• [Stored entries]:
Start of Block

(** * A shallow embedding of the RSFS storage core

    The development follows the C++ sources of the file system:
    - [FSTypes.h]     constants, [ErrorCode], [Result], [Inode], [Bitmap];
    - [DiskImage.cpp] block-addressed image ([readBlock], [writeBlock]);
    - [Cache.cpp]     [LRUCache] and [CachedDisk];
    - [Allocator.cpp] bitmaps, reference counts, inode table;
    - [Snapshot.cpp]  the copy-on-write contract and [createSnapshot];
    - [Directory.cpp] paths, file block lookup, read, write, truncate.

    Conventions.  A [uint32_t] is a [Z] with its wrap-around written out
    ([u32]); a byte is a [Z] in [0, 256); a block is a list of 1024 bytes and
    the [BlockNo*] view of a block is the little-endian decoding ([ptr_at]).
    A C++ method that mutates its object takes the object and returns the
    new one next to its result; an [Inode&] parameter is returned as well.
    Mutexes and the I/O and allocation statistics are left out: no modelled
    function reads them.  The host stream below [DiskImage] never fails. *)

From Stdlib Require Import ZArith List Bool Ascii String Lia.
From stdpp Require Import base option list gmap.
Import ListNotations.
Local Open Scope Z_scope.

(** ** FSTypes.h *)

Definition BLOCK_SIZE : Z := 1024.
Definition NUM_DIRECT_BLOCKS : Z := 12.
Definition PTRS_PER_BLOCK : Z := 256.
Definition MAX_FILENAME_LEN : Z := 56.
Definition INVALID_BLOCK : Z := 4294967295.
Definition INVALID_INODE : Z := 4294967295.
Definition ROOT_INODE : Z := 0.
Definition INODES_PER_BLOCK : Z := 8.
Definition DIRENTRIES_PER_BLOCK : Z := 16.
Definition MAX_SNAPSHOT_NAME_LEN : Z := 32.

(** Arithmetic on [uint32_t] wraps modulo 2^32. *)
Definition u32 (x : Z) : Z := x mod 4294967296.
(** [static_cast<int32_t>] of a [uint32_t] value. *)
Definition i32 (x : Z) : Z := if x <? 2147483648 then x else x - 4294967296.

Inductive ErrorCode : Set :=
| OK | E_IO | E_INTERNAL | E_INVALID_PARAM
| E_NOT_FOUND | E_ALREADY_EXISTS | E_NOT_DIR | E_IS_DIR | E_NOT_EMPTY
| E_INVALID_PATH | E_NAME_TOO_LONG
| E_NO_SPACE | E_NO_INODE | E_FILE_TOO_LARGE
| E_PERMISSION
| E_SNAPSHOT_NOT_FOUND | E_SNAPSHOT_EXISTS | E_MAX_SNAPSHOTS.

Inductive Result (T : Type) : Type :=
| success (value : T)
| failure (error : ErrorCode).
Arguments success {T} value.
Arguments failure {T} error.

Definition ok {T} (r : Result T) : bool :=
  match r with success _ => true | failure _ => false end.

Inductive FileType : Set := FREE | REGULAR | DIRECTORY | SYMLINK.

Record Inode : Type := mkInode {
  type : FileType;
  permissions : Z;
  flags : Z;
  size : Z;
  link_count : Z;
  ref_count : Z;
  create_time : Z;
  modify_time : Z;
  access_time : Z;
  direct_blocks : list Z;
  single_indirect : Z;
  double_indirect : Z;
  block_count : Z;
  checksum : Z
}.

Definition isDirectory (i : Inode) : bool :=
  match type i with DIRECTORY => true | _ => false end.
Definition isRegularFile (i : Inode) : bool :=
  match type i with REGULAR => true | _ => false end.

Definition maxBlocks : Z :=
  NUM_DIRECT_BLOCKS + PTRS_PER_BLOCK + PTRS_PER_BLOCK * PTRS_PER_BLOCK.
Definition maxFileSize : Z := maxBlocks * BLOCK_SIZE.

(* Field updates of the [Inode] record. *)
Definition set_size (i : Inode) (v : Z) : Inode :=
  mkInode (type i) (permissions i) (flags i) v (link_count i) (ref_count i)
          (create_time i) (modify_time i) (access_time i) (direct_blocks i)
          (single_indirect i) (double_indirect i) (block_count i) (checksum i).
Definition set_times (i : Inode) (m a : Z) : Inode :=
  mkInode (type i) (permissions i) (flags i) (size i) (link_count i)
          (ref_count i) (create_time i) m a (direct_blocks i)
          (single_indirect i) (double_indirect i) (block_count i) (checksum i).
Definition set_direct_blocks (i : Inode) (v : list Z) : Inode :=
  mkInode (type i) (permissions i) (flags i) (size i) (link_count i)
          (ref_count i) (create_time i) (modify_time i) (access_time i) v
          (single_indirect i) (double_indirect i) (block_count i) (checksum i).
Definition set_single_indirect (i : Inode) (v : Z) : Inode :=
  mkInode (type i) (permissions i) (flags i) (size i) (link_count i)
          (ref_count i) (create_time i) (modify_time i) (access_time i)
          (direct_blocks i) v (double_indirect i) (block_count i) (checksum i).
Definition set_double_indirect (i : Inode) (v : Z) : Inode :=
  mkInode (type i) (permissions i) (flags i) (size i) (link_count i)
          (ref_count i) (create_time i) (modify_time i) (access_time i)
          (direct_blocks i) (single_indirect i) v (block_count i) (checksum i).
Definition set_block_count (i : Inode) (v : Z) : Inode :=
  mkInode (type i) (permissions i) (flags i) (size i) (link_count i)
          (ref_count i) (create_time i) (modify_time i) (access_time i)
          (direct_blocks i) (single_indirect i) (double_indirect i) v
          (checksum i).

End of Block

• [Task goal]: Nothing but a number should be given: the count of lines above that hold "success".

• [Written answer]: 3